One thing that cannot be understated about forging is that it's hard, really hard work even when the iron is hot. Swinging the hammer by the forge works up a sweat that can cause your glasses to slide down your nose at speeds in excess of forty miles per hour. In 1992 I took a weekend class in bladesmithing taught at the shop/home of Don Ferdinand. I learned about gas forge design, and used what I learned to build my first propane forge, a bit about knife design and grinding and how to swing the hammer. I forged and brought home four knives from that weekend and still have them all, because I never finished any of them. They each look like the beginnings of a knife, but I have not yet seen the knives within the clumsily wrought shapes, and I'm still disinclined to put effort into them. I just think they are all just plain butt-ugly anyway, so they are stored with all of the other butt-ugly knives that I have made over the years, in my drawer o' humility.

DESIGN

One characteristic I noticed on the ancient weaponry that I saw on my trip to Italy was the distal taper. Knives, swords, guns and their combinations were not carved out of huge rectangular hunks of raw material, but were forged out by the power of the hand held hammer from blobs of red hot semi-plastic steel. The path of least resistance in making something long like a sword or knife will be to draw out only as much material as is needed for the structure. This leaves the thickest part usually at the hilt, right where the handle meets the blade.

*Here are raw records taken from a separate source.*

(** ** Cancelling is safe *)

Lemma cancel_safe_outcome (c : MarketCancelOrderContract.t) w :
  trx_inv w → safe_outcome (apply_contract c w) w.
Proof.
  intros Hi. pose proof (cancel_run c w Hi) as Hr. unfold safe_outcome.
  destruct (apply_contract c w) as [[r|e|] w']; [|done|done].
  destruct Hr as (acc & o & Ea & Eo & _ & _ & Hfee & Hnn & Hfr).
  pose proof (inv_order _ (proj1 Hi) _ _ Eo) as Hwo.
  pose proof (get_account_wf _ _ _ (proj1 Hi) Ea) as Hwf.
  pose proof (acc_trx_bound _ _ _ Hi Ea) as [_ Hb]. pose proof (burned_nonneg _ (proj1 Hi)).
  pose proof (acc_trx_parts _ Hwf).
  set (owner := MarketCancelOrderContract.owner_address c) in *.
  set (fee := MarketCancelOrderActuator.fee w) in *.
  assert (0 ≤ fee) by (unfold fee, MarketCancelOrderActuator.fee; lia).
  set (acc' := cancel_account c w acc o) in *.
  assert (Hwf' : acc_wf acc').
  { apply move_token_wf; [|done]. apply acc_wf_set_balance; [done|]. fold fee. lia. }
  assert (Ht' : acc_trx acc' = acc_trx acc - fee + order_trx o).
  { unfold acc', cancel_account. rewrite move_token_trx, acc_trx_set_balance. fold fee.
    unfold order_trx. lia. }
  set (w1 := put_account owner acc' w) in *.
  assert (Hw1 : trx_wf w1) by (apply trx_wf_put_account; [apply Hi|done]).
  assert (Eid : MarketOrder.order_id (cancel_order o) = MarketCancelOrderContract.order_id c)
    by apply Hwo.
  assert (Hw2 : trx_wf (set_order (cancel_order o) w1)).
  { apply trx_wf_set_order; [done|]. rewrite Eid. destruct Hwo. by constructor. }
  assert (Htot : total_trx (burn_fee fee (set_order (cancel_order o) w1)) = total_trx w).
  { rewrite total_trx_burn_fee; [|done|change (burned (set_order _ w1)) with (burned w); i64_lia].
    rewrite total_trx_set_order, Eid. unfold contrib.
    change (w_market_order w1) with (w_market_order w).
    unfold get_order in Eo. rewrite Eo. unfold w1. rewrite (total_trx_put_account_Some _ acc) by done.
    rewrite Ht'. unfold order_trx at 3. unfold cancel_order, side_trx. simpl. case_match; lia. }
  destruct (index_frame_trx _ _ Hfr) as (Hw' & Ht & _).
  split; [split|]; [apply Hw', trx_wf_burn_fee, Hw2|rewrite Ht, Htot; apply Hi|congruence].
Qed.

#[export] Instance market_cancel_safe : ActuatorSafe MarketCancelOrderContract.t := {
  contract_wf _ _ := True; apply_safe c w _ := cancel_safe_outcome c w }.

(** ** Holdings *)

Section Holdings.
Implicit Types (a b : Address) (t : bytes) (o : MarketOrder.t) (w : world).

(** What an account owns of a token: its balance and the escrow of its open orders. *)
Definition order_holding a t o : Z :=
  if bool_decide (MarketOrder.owner_address o = a ∧ MarketOrder.sell_token_id o = t)
  then MarketOrder.sell_token_quantity_remain o else 0.
Definition holding a t w : Z :=
  match get_account a w with Some acc => token_balance acc t | None => 0 end
  + map_sum (order_holding a t) (w_market_order w).

Lemma holding_frame a t w w' :
  w_account w' = w_account w → w_market_order w' = w_market_order w → holding a t w' = holding a t w.
Proof. intros Ha Ho. unfold holding, get_account. by rewrite Ha, Ho. Qed.

Lemma holding_put_account a t b acc acc' w :
  get_account b w = Some acc →
  holding a t (put_account b acc' w) =
  holding a t w + (if decide (a = b) then token_balance acc' t - token_balance acc t else 0).
Proof.
  intros E. unfold holding. change (w_market_order (put_account b acc' w)) with (w_market_order w).
  destruct (decide (a = b)) as [->|Hn]; [rewrite E, get_put_account_eq|rewrite get_put_account_ne by done]; lia.
Qed.

Lemma holding_set_order a t o w :
  holding a t (set_order o w) = holding a t w + order_holding a t o
    - contrib (order_holding a t) (w_market_order w) (MarketOrder.order_id o).
Proof.
  unfold holding, set_order. change (get_account a (upd _ _ w)) with (get_account a w). simpl.
  rewrite map_sum_insert. lia.
Qed.
Lemma holding_set_order_Some a t o o' w :
  w_market_order w !! MarketOrder.order_id o' = Some o →
  holding a t (set_order o' w) = holding a t w + order_holding a t o' - order_holding a t o.
Proof. intros E. rewrite holding_set_order. unfold contrib. by rewrite E. Qed.
End Holdings.

(** A trade of the taker with a resting order: what the taker gave and what it got. *)
Record trade := mk_trade { t_maker : MarketOrder.t; t_given : Z; t_got : Z }.

(** [n] units of [id] go from one account to another. *)
Definition moved (id : bytes) (n : Z) (from to a : Address) (t : bytes) : Z :=
  if decide (t = id) then (if decide (a = to) then n else 0) - (if decide (a = from) then n else 0) else 0.
Definition trade_delta (taker : MarketOrder.t) (a : Address) (t : bytes) (tr : trade) : Z :=
  moved (MarketOrder.sell_token_id taker) (t_given tr)
    (MarketOrder.owner_address taker) (MarketOrder.owner_address (t_maker tr)) a t
  + moved (MarketOrder.buy_token_id taker) (t_got tr)
    (MarketOrder.owner_address (t_maker tr)) (MarketOrder.owner_address taker) a t.

(** The amounts of a trade are at the maker's price, one of them rounded down. *)
Definition at_price (maker : MarketOrder.t) (given got : Z) : Prop :=
  0 ≤ given ∧ 0 ≤ got ∧
  (got = given * MarketOrder.sell_token_quantity maker / MarketOrder.buy_token_quantity maker ∨
   given = got * MarketOrder.buy_token_quantity maker / MarketOrder.sell_token_quantity maker).

(** A trade with an order of the book, for no more than the order has left. *)
Definition trade_fair (w : world) (tr : trade) : Prop :=
  get_order (MarketOrder.order_id (t_maker tr)) w = Some (t_maker tr) ∧
  at_price (t_maker tr) (t_given tr) (t_got tr) ∧
  t_got tr ≤ MarketOrder.sell_token_quantity_remain (t_maker tr).

(** ** One fill *)

(** What never changes in an order. *)
Definition same_order (o o' : MarketOrder.t) : Prop :=
  MarketOrder.order_id o' = MarketOrder.order_id o ∧
  MarketOrder.owner_address o' = MarketOrder.owner_address o ∧
  MarketOrder.sell_token_id o' = MarketOrder.sell_token_id o ∧
  MarketOrder.buy_token_id o' = MarketOrder.buy_token_id o ∧
  MarketOrder.sell_token_quantity o' = MarketOrder.sell_token_quantity o ∧
  MarketOrder.buy_token_quantity o' = MarketOrder.buy_token_quantity o.

(** A resting order that the matching of [taker] can use: it trades the same pair
    the other way round, belongs to someone else, and the two quotients the
    matching computes fit 64 bits. *)
Record maker_good (taker maker : MarketOrder.t) : Prop := {
  mg_sell : MarketOrder.sell_token_id maker = MarketOrder.buy_token_id taker;
  mg_buy : MarketOrder.buy_token_id maker = MarketOrder.sell_token_id taker;
  mg_owner : MarketOrder.owner_address maker ≠ MarketOrder.owner_address taker;
  mg_fit1 : MarketOrder.sell_token_quantity taker * MarketOrder.sell_token_quantity maker
    ≤ I64_MAX * MarketOrder.buy_token_quantity maker;
  mg_fit2 : MarketOrder.sell_token_quantity_remain maker * MarketOrder.buy_token_quantity maker
    ≤ I64_MAX * MarketOrder.sell_token_quantity maker;
}.

Lemma maker_good_same taker taker' maker maker' :
  maker_good taker maker → same_order taker taker' → same_order maker maker' →
  MarketOrder.sell_token_quantity_remain maker' ≤ MarketOrder.sell_token_quantity_remain maker →
  0 < MarketOrder.buy_token_quantity maker → maker_good taker' maker'.
Proof.
  intros [] (_ & T1 & T2 & T3 & T4 & _) (_ & M1 & M2 & M3 & M4 & M5) Hr Hb.
  constructor; rewrite ?T1, ?T2, ?T3, ?T4, ?M1, ?M2, ?M3, ?M4, ?M5; try done. nia.
Qed.

(** The exact quotient, when it fits. *)
Lemma multiply_and_divide_run a b c :
  0 ≤ a → 0 ≤ b → 0 < c → a * b ≤ I64_MAX * c → multiply_and_divide a b c = Ok (a * b / c).
Proof.
  intros Ha Hb Hc Hf. unfold multiply_and_divide. destruct (Z.eqb_spec c 0); [lia|].
  rewrite Z.quot_div_nonneg by nia. rewrite wrap_i64_id; [done|].
  assert (0 ≤ a * b / c) by (apply Z.div_pos; nia).
  assert (a * b / c ≤ I64_MAX) by (apply Z.div_le_upper_bound; nia). i64_lia.
Qed.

If you wanted to gain reach with your weapon, it needed to be longer. Longer is good but comes at the cost of more weight for a blade of similar strength. And greater weight can be a definite disadvantage in any combat situation short of facing a fully armored opponent.

The way to get the best strength to weight ratio in a longer blade is through the triangulation of its structure. That means a distal taper along its longitudinal axis. This describes a blade that is thickest right where the handle meets the blade and gets thinner toward the point. If the blade is of full-tang design, the tang should taper towards the butt of the handle as well.

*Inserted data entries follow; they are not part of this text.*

(** The schedule is fair and always names a producer.  For every active witness there
    is exactly one slot in each round of as many slots as there are witnesses that is its
    own, whatever the head slot; and the next maintenance time is after the block, at most
    one period later, and a whole number of periods from the current one. *)
Theorem schedule_round_robin (active : list bytes) (a : bytes) (h t m : Z) :
  NoDup active → a ∈ active → 0 ≤ h → h + Z.of_nat (length active) ≤ U64_MAX →
  0 ≤ m ≤ t → t + MAINTENANCE_PERIOD_MS ≤ I64_MAX →
  (∃ s, 0 ≤ s < Z.of_nat (length active) ∧ scheduled_witness active h s = Ok (Some a) ∧
     ∀ s', 0 ≤ s' < Z.of_nat (length active) → scheduled_witness active h s' = Ok (Some a) → s' = s) ∧
  (∃ n, next_maintenance_time m t = Ok n ∧ t < n ≤ t + MAINTENANCE_PERIOD_MS ∧
     (n - m) mod MAINTENANCE_PERIOD_MS = 0 ∧ need_maintenance n t = false).
Proof.
  intros Hd Ha Hh Hb Hm Ht. split.
  - apply list_elem_of_lookup in Ha as [i Hi]. pose proof (lookup_lt_Some _ _ _ Hi) as Hlt.
    set (n := Z.of_nat (length active)) in *. assert (Hn : 0 < n) by lia.
    assert (active ≠ []) as Hne by (by destruct active).
    assert (Hrun : ∀ s, 0 ≤ s < n → scheduled_witness active h s
      = Ok (active !! Z.to_nat ((h + s) mod n))) by (intros; apply scheduled_witness_run; done || lia).
    pose proof (Z.mod_pos_bound (Z.of_nat i - h) n Hn) as Hs.
    assert (Hmod : (h + (Z.of_nat i - h) mod n) mod n = Z.of_nat i).
    { rewrite Z.add_mod_idemp_r by lia. replace (h + (Z.of_nat i - h)) with (Z.of_nat i) by lia.
      apply Z.mod_small. lia. }
    exists ((Z.of_nat i - h) mod n). split_and!; [lia|lia| |].
    + rewrite Hrun, Hmod, Nat2Z.id by done. by rewrite Hi.
    + intros s' Hs' E. rewrite Hrun in E by done. injection E as E.
      assert (Z.to_nat ((h + s') mod n) = i) as E' by (by eapply NoDup_lookup).
      pose proof (Z.mod_pos_bound (h + s') n Hn).
      assert (Ei : (h + s') mod n = Z.of_nat i) by lia.
      rewrite <-(Z.mod_small s' n) by done. rewrite <-Ei, Zminus_mod_idemp_l.
      f_equal. lia.
  - unfold next_maintenance_time, mbind, res_bind, sub_i64, add_i64, mul_i64, div_i64.
    set (p := MAINTENANCE_PERIOD_MS) in *. assert (Hp : p = 21600000) by done.
    rewrite exact_i64_ok by i64_lia. rewrite Z.quot_div_nonneg by lia.
    pose proof (Z.div_mod (t - m) p). pose proof (Z.mod_pos_bound (t - m) p).
    assert (0 ≤ (t - m) / p ≤ t - m) by (split; [apply Z.div_pos; lia|apply Z.div_le_upper_bound; nia]).
    do 3 (rewrite exact_i64_ok by i64_lia).
    eexists. split_and!; [done|lia|lia| |].
    + replace (m + ((t - m) / p + 1) * p - m) with (((t - m) / p + 1) * p) by lia. apply Z.mod_mul. lia.
    + unfold need_maintenance. apply Z.leb_gt. lia.
Qed.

My tendency is to leave blades a little thick at the point. I like the point of the blade to be strong enough to pull staples or stab through a suit of armor or whatever. I have seen a lot of custom knives with broken tips and I don't want any of my work to end up looking like that. A few times a year, someone will ask me to fix such a knife and unless I am in great financial need, I will decline.

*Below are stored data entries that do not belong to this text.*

(* ===== verification/Tvm.v ===== *)
(** * The TVM's tables and memory (crates/vm/src/opcode.rs, energy.rs, memory.rs, lib.rs,
    precompile.rs)

    Opcodes and their bytes, the energy price list, the energy meter, byte-addressed
    memory and the precompiled contracts.  Words are 256-bit integers, energy and memory
    offsets are [u64]; plain arithmetic that overflows is a [Panic]. *)

From stdpp Require Import gmap strings pretty numbers fin_maps prelude.
From S2P Require Import Prelude Types Chain.
Open Scope Z_scope.

(** ** Opcodes (opcode.rs) *)

Module OpCode.
Inductive t :=
| Stop
| Add
| Mul
| Sub
| Div
| Sdiv
| Mod
| Exp
| Lt
| Gt
| Eq
| IsZero
| And
| Or
| Xor
| CallDataLoad
| CallDataSize
| CallDataCopy
| ReturnDataSize
| ReturnDataCopy
| Pop
| Mload
| Mstore
| Mstore8
| Sload
| Sstore
| Jump
| Jumpi
| Jumpdest
| Push1
| Push2
| Dup1
| Swap1
| CallToken
| TokenBalance
| CallTokenValue
| CallTokenId
| IsContract
| Freeze
| Unfreeze
| FreezeExpireTime
| VoteWitness
| WithdrawReward
| FreezeBalanceV2
| UnfreezeBalanceV2
| CancelAllUnfreezeV2
| WithdrawExpireUnfreeze
| DelegateResource
| UnDelegateResource
| Call
| Return
| Revert
| Invalid
| SelfDestruct.
#[global] Instance t_eq_dec : EqDecision t.
Proof. solve_decision. Defined.

Definition from_u8 (b : Z) : option t :=
  match b with
  | 0 => Some Stop
  | 1 => Some Add
  | 2 => Some Mul
  | 3 => Some Sub
  | 4 => Some Div
  | 5 => Some Sdiv
  | 6 => Some Mod
  | 10 => Some Exp
  | 16 => Some Lt
  | 17 => Some Gt
  | 20 => Some Eq
  | 21 => Some IsZero
  | 22 => Some And
  | 23 => Some Or
  | 24 => Some Xor
  | 53 => Some CallDataLoad
  | 54 => Some CallDataSize
  | 55 => Some CallDataCopy
  | 61 => Some ReturnDataSize
  | 62 => Some ReturnDataCopy
  | 80 => Some Pop
  | 81 => Some Mload
  | 82 => Some Mstore
  | 83 => Some Mstore8
  | 84 => Some Sload
  | 85 => Some Sstore
  | 86 => Some Jump
  | 87 => Some Jumpi
  | 91 => Some Jumpdest
  | 96 => Some Push1
  | 97 => Some Push2
  | 128 => Some Dup1
  | 144 => Some Swap1
  | 208 => Some CallToken
  | 209 => Some TokenBalance
  | 210 => Some CallTokenValue
  | 211 => Some CallTokenId
  | 212 => Some IsContract
  | 213 => Some Freeze
  | 214 => Some Unfreeze
  | 215 => Some FreezeExpireTime
  | 216 => Some VoteWitness
  | 217 => Some WithdrawReward
  | 218 => Some FreezeBalanceV2
  | 219 => Some UnfreezeBalanceV2
  | 220 => Some CancelAllUnfreezeV2
  | 221 => Some WithdrawExpireUnfreeze
  | 222 => Some DelegateResource
  | 223 => Some UnDelegateResource
  | 241 => Some Call
  | 243 => Some Return
  | 253 => Some Revert
  | 254 => Some Invalid
  | 255 => Some SelfDestruct
  | _ => None
  end.
(** [op as u8] *)
Definition as_u8 (op : t) : Z :=
  match op with
  | Stop => 0
  | Add => 1
  | Mul => 2
  | Sub => 3
  | Div => 4
  | Sdiv => 5
  | Mod => 6
  | Exp => 10
  | Lt => 16
  | Gt => 17
  | Eq => 20
  | IsZero => 21
  | And => 22
  | Or => 23
  | Xor => 24
  | CallDataLoad => 53
  | CallDataSize => 54
  | CallDataCopy => 55
  | ReturnDataSize => 61
  | ReturnDataCopy => 62
  | Pop => 80
  | Mload => 81
  | Mstore => 82
  | Mstore8 => 83
  | Sload => 84
  | Sstore => 85
  | Jump => 86
  | Jumpi => 87
  | Jumpdest => 91
  | Push1 => 96
  | Push2 => 97
  | Dup1 => 128
  | Swap1 => 144
  | CallToken => 208
  | TokenBalance => 209
  | CallTokenValue => 210
  | CallTokenId => 211
  | IsContract => 212
  | Freeze => 213
  | Unfreeze => 214
  | FreezeExpireTime => 215
  | VoteWitness => 216
  | WithdrawReward => 217
  | FreezeBalanceV2 => 218
  | UnfreezeBalanceV2 => 219
  | CancelAllUnfreezeV2 => 220
  | WithdrawExpireUnfreeze => 221
  | DelegateResource => 222
  | UnDelegateResource => 223
  | Call => 241
  | Return => 243
  | Revert => 253
  | Invalid => 254
  | SelfDestruct => 255
  end.
Definition is_tron_specific (op : t) : bool := (208 <=? as_u8 op) && (as_u8 op <=? 223).

Lemma from_as_u8 op : from_u8 (as_u8 op) = Some op.
Proof. by destruct op. Qed.
End OpCode.

(** ** Energy prices (energy.rs) *)

Definition ZERO_TIER : Z := 0.
Definition BASE_TIER : Z := 2.
Definition VERY_LOW_TIER : Z := 3.
Definition LOW_TIER : Z := 5.
Definition MID_TIER : Z := 8.
Definition HIGH_TIER : Z := 10.
Definition EXP_ENERGY : Z := 10.
Definition EXP_BYTE_ENERGY : Z := 10.
Definition SLOAD : Z := 50.
Definition SET_SSTORE : Z := 20000.
Definition CLEAR_SSTORE : Z := 5000.
Definition RESET_SSTORE : Z := 5000.
Definition MEMORY_WORD : Z := 3.
Definition COPY_WORD : Z := 3.
Definition NEW_ACCT_CALL : Z := 25000.
Definition SUICIDE : Z := 0.
Definition VOTE_WITNESS : Z := 30000.

Definition saturating_add_u64 (a b : Z) : Z := Z.min (a + b) U64_MAX.
Definition saturating_mul_u64 (a b : Z) : Z := Z.min (a * b) U64_MAX.

Definition suicide_cost (beneficiary_exists : bool) : Z :=
  SUICIDE + if beneficiary_exists then 0 else NEW_ACCT_CALL.

Definition vote_witness_mem_needed (witness_offset witness_len amount_offset amount_len : Z) : Z :=
  let extent off len := saturating_add_u64 (saturating_add_u64 off (saturating_mul_u64 len 32)) 32 in
  Z.max (extent witness_offset witness_len) (extent amount_offset amount_len).

Definition base_cost (op : OpCode.t) : Z :=
  match op with
  | OpCode.Stop | OpCode.Return | OpCode.Revert | OpCode.Invalid => ZERO_TIER
  | OpCode.Add | OpCode.Sub | OpCode.Lt | OpCode.Gt | OpCode.Eq | OpCode.IsZero | OpCode.And
  | OpCode.Or | OpCode.Xor | OpCode.Pop => VERY_LOW_TIER
  | OpCode.Mul | OpCode.Div | OpCode.Sdiv | OpCode.Mod => LOW_TIER
  | OpCode.Push1 | OpCode.Push2 | OpCode.Dup1 | OpCode.Swap1 => VERY_LOW_TIER
  | OpCode.Jumpdest => 1
  | OpCode.Jump => MID_TIER
  | OpCode.Jumpi => HIGH_TIER
  | OpCode.Mload | OpCode.Mstore | OpCode.Mstore8 => VERY_LOW_TIER
  | OpCode.CallDataLoad => VERY_LOW_TIER
  | OpCode.CallDataSize | OpCode.ReturnDataSize => BASE_TIER
  | OpCode.CallDataCopy | OpCode.ReturnDataCopy => VERY_LOW_TIER
  | OpCode.Exp => EXP_ENERGY
  | OpCode.Sload => SLOAD
  | OpCode.Sstore => 0
  | OpCode.SelfDestruct => SUICIDE
  | OpCode.VoteWitness => ZERO_TIER
  | OpCode.IsContract | OpCode.TokenBalance | OpCode.CallTokenValue | OpCode.CallTokenId => BASE_TIER
  | OpCode.Call => 40
  | OpCode.CallToken => 40
  | OpCode.Freeze | OpCode.Unfreeze | OpCode.FreezeExpireTime | OpCode.WithdrawReward
  | OpCode.FreezeBalanceV2 | OpCode.UnfreezeBalanceV2 | OpCode.CancelAllUnfreezeV2
  | OpCode.WithdrawExpireUnfreeze | OpCode.DelegateResource | OpCode.UnDelegateResource => BASE_TIER
  end.

Definition sstore_cost (current_is_zero new_is_zero : bool) : Z :=
  match current_is_zero, new_is_zero with
  | true, false => SET_SSTORE
  | false, true => CLEAR_SSTORE
  | _, _ => RESET_SSTORE
  end.

Section Prices.
Context {E : Type}.
Definition memory_cost (w : Z) : res E Z :=
  a ← mul_u64 MEMORY_WORD w;
  b ← mul_u64 w w;
  add_u64 a (b / 512).
Definition memory_expansion_cost (cur_words new_words : Z) : res E Z :=
  if new_words <=? cur_words then Ok 0 else
  n ← memory_cost new_words;
  c ← memory_cost cur_words;
  sub_u64 n c.

Definition vote_witness_cost (old_mem_bytes witness_offset witness_len amount_offset amount_len : Z) :
    res E Z :=
  let needed := vote_witness_mem_needed witness_offset witness_len amount_offset amount_len in
  n ← add_u64 needed 31;
  let new_words := n / 32 in
  let old_words := old_mem_bytes / 32 in
  c ← memory_expansion_cost old_words new_words;
  add_u64 VOTE_WITNESS c.
End Prices.

(** ** The meter (lib.rs) *)

Definition DEFAULT_ENERGY_FEE_SUN : Z := 100.
Definition energy_to_sun (energy_used energy_price_sun : Z) : Z :=
  Z.min (Z.max (energy_used * energy_price_sun) 0) I64_MAX.

Module EnergyMeter.
Record t := mk { limit : Z; used : Z }.
#[global] Instance eta_t : Eta t := λ m, mk (limit m) (used m).
Definition new (limit : Z) : t := mk limit 0.
Definition charge (amount : Z) (m : t) : t * bool :=
  if (used m + amount <=? U64_MAX) && (used m + amount <=? limit m)
  then (m <| used := used m + amount |>, true) else (m, false).
Definition remaining (m : t) : Z := Z.max 0 (limit m - used m).
End EnergyMeter.

(** ** Memory (memory.rs) *)

(** [get(i).copied().unwrap_or(0)] *)
Definition byte_at (bs : bytes) (i : Z) : Z :=
  if i <? Z.of_nat (length bs) then default 0 (bs !! Z.to_nat i) else 0.

Section Ranges.
Context {E : Type}.
(** [for i in 0..len { .. src.get(off + i).copied().unwrap_or(0) .. }]: the index is a
    [usize] addition. *)
Definition read_bytes (src : bytes) (off len : Z) : res E bytes :=
  if (0 <? len) && (U64_MAX <? off + len - 1) then Panic
  else Ok ((λ i, byte_at src (off + Z.of_nat i)) <$> seq 0 (Z.to_nat len)).
(** [data[off..off + len].copy_from_slice(bs)], or a store to each index of the range *)
Definition write_bytes (data : bytes) (off : Z) (bs : bytes) : res E bytes :=
  let stop := off + Z.of_nat (length bs) in
  if Z.of_nat (length data) <? stop then Panic
  else Ok (take (Z.to_nat off) data ++ bs ++ drop (Z.to_nat stop) data).
(** [data.get(off..off + len).unwrap_or(&[])] *)
Definition get_range (data : bytes) (off len : Z) : res E bytes :=
  stop ← add_u64 off len;
  if stop <=? Z.of_nat (length data)
  then Ok (take (Z.to_nat len) (drop (Z.to_nat off) data)) else Ok [].
End Ranges.

Module Memory.
Definition t := bytes.
Definition words (m : t) : Z := (Z.of_nat (length m) + 31) / 32.
Section Ops.
Context {E : Type}.
(** The grown memory and the energy its growth costs. *)
Definition expand_to (stop : Z) (m : t) : res E (t * Z) :=
  if stop <=? Z.of_nat (length m) then Ok (m, 0) else
  let cur := words m in
  s ← add_u64 stop 31;
  let new_words := s / 32 in
  cost ← memory_expansion_cost cur new_words;
  Ok (m ++ replicate (Z.to_nat (new_words * 32) - length m) 0, cost).
Definition load (off : Z) (m : t) : res E Z :=
  buf ← read_bytes m off 32;
  Ok (from_be_unsigned buf).
Definition store (off value : Z) (m : t) : res E t := write_bytes m off (to_be_bytes 32 value).
End Ops.
End Memory.

(** ** Precompiled contracts (precompile.rs) *)

Module precompile.
Definition ECRECOVER_ENERGY : Z := 3000.
Definition words (len : Z) : Z := (len + 31) / 32.
Definition energy_for (address : Z) (data : bytes) : option Z :=
  let len := Z.of_nat (length data) in
  match address with
  | 1 => Some ECRECOVER_ENERGY
  | 2 => Some (60 + words len * 12)
  | 3 => Some (600 + words len * 120)
  | 4 => Some (15 + words len * 3)
  | _ => None
  end.

Section Run.
Context `{Hashes} `{Secp}.
Definition ecrecover (data : bytes) : bytes :=
  let input := take 128 data ++ replicate (128 - length data) 0 in
  let hash := take 32 input in
  let v := default 0 (input !! 63%nat) in
  if negb ((v =? 27) || (v =? 28)) then replicate 32 0 else
  match recover hash (mk_signature (drop 64 input) (v - 27)) with
  | Some pk => replicate 12 0 ++ drop 12 (keccak256 (drop 1 (serialize_uncompressed pk)))
  | None => replicate 32 0
  end.
Definition ripemd160_like (data : bytes) : bytes := sha256 (take 20 (sha256 data)).
Definition execute (address : Z) (data : bytes) : option bytes :=
  match address with
  | 1 => Some (ecrecover data)
  | 2 => Some (sha256 data)
  | 3 => Some (ripemd160_like data)
  | 4 => Some data
  | _ => None
  end.
End Run.
End precompile.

When a blade breaks, it is not usually due to abuse by the user. People who abuse their knives usually don't buy custom knives. They are usually satisfied with factory-made offerings, which are generally engineered to the lowest common denominator. It's kind of scary when you think about it.

I want to be able to drop the knife, point first, onto a concrete floor without significant damage to the point. I don't often do this test on knives with handles, because it's tough on the handles. I also like a blade edge to be really hard so that it will retain its edge as long as possible. So I leave a little extra meat behind the point. Additionally, in combat it is just as important that a knife is suitable for both slashing and thrusting and that the knife not demand absolutely perfect technique from the user.

The critical elements of the Project Knife design are the blade profile, now forged to shape, the distal taper, pinned construction, flat grind, hand-sanded finish, and the differential temper.

The distal taper and all the flat grinds were accomplished on the two grinders with a careful eye and a fairly steady hand. I use so many techniques for holding the steel against the abrasive that it would take ten photographs to show all the strange positions I get myself into next to those machines. I know I came up with a few new ones while working on this knife.

The pinned construction is invisible, and provides an appropriate balance to the fit of the parts. It looks just great and will provide a good surface for engraving. The hand sanding was applied with a good amount of sweat. Unfortunately I haven't a blow-by-blow description of all the steps taken in making this knife. It just doesn't happen that way. I try new things so frequently that it's hard to know just which technique is the most viable.